(Saved entries)

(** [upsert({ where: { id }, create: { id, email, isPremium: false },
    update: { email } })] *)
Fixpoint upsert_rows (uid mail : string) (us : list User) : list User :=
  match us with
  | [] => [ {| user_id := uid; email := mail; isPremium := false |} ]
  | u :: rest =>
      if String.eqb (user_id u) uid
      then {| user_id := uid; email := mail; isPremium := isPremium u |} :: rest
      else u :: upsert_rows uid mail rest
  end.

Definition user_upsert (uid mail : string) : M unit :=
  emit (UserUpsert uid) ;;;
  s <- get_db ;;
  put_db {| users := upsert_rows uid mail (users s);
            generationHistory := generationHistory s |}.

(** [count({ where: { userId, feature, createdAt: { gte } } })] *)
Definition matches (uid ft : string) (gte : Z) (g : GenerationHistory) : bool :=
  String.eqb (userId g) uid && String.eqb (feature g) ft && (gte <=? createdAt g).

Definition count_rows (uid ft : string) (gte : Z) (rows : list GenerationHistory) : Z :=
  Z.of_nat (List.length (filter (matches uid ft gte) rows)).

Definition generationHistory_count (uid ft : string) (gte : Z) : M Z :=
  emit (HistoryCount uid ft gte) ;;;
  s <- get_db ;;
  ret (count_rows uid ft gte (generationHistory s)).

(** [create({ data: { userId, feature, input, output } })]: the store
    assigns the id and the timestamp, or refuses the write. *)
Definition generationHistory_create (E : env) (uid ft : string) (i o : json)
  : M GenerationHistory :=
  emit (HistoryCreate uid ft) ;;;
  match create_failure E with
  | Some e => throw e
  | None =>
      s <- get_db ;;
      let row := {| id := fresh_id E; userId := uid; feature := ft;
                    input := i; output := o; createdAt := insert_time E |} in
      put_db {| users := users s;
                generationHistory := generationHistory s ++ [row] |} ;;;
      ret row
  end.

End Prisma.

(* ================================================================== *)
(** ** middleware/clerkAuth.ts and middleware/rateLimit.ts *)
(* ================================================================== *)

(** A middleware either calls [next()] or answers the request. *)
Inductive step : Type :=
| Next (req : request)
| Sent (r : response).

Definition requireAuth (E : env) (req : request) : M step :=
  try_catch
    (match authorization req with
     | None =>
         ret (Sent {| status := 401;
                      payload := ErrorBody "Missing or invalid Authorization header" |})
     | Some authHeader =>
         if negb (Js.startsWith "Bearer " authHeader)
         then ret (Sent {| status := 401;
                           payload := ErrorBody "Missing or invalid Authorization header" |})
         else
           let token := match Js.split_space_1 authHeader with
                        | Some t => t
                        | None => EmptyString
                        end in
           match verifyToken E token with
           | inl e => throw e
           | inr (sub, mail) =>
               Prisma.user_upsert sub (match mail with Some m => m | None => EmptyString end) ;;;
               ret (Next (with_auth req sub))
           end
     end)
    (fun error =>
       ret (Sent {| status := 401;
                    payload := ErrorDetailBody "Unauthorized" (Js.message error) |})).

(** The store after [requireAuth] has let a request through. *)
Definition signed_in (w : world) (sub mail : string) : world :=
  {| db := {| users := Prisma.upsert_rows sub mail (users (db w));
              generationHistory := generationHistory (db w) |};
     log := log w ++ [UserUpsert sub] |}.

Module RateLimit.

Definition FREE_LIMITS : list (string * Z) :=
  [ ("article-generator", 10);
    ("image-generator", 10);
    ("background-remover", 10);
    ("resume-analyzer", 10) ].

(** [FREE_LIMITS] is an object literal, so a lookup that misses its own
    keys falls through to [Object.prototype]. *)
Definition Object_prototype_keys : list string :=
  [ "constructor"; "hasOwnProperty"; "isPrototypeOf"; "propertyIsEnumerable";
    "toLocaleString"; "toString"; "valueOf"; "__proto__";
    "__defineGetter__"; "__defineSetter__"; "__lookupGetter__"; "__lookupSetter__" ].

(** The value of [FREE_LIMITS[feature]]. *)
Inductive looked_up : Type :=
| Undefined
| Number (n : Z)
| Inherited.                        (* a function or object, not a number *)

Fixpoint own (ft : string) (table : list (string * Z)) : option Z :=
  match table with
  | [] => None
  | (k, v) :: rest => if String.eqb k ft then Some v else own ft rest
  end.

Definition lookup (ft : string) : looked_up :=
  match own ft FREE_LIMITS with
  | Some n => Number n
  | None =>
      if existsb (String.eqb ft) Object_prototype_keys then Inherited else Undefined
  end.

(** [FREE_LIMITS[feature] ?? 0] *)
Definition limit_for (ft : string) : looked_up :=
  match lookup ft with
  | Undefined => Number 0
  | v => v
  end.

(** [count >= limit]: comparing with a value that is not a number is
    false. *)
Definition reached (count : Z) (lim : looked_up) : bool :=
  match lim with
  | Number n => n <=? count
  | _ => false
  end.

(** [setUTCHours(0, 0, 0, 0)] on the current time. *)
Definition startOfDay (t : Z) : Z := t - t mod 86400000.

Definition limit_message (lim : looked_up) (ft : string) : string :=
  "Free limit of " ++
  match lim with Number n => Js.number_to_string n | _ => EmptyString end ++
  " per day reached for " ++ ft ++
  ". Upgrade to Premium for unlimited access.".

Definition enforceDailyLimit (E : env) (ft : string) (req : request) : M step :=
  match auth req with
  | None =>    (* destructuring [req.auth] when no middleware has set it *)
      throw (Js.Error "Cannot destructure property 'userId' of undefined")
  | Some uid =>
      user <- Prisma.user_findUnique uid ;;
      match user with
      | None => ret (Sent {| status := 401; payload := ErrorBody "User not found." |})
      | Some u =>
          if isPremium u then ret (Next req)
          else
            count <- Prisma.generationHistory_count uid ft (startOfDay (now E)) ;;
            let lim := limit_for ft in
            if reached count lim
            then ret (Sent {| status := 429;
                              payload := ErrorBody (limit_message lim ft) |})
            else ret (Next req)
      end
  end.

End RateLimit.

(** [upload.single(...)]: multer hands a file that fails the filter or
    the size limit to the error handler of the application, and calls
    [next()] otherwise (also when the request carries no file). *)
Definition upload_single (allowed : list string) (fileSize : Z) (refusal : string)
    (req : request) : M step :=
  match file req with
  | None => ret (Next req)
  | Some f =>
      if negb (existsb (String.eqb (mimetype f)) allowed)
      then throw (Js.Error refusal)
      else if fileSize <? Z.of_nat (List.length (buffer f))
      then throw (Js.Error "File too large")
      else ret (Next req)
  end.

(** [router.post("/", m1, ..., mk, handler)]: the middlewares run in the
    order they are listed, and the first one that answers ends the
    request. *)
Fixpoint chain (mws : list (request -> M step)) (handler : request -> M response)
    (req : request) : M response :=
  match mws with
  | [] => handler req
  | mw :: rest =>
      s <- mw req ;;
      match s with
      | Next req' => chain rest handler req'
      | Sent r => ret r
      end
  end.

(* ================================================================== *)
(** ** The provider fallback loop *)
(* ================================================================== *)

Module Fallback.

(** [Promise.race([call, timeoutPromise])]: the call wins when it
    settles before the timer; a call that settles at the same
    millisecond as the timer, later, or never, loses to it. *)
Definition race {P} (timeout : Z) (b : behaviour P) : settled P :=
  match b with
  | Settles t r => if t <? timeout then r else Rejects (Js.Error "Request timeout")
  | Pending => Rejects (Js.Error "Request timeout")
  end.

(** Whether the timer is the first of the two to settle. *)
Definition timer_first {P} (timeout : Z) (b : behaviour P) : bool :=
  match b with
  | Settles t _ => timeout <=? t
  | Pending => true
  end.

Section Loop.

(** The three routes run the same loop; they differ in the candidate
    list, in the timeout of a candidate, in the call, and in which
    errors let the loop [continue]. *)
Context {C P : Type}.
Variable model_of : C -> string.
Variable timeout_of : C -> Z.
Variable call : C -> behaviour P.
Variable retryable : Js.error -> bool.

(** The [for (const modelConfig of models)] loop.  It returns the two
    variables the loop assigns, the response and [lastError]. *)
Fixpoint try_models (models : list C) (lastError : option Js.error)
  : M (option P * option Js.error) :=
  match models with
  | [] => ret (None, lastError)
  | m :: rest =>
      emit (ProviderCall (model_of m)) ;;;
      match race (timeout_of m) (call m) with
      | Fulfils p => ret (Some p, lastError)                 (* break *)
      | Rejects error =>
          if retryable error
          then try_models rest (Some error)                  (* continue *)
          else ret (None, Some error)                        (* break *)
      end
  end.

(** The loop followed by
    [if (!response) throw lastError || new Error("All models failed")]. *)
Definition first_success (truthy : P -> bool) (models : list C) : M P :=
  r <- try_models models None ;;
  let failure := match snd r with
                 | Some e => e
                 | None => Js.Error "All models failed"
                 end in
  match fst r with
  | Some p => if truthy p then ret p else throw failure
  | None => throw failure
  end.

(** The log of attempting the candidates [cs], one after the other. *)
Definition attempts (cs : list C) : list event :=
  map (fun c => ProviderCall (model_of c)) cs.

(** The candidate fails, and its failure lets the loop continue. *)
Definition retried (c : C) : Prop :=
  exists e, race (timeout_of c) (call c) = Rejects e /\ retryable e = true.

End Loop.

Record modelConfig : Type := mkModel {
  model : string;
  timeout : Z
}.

YOUR GOAL — Copy the lines of the data above exactly as written, beginning with the line containing "(** A middleware" and ending with the line containing "if negb (Js.startsWith", and leave out all other lines.

EXERCISE ANSWER —
(** A middleware either calls [next()] or answers the request. *)
Inductive step : Type :=
| Next (req : request)
| Sent (r : response).

Definition requireAuth (E : env) (req : request) : M step :=
  try_catch
    (match authorization req with
     | None =>
         ret (Sent {| status := 401;
                      payload := ErrorBody "Missing or invalid Authorization header" |})
     | Some authHeader =>
         if negb (Js.startsWith "Bearer " authHeader)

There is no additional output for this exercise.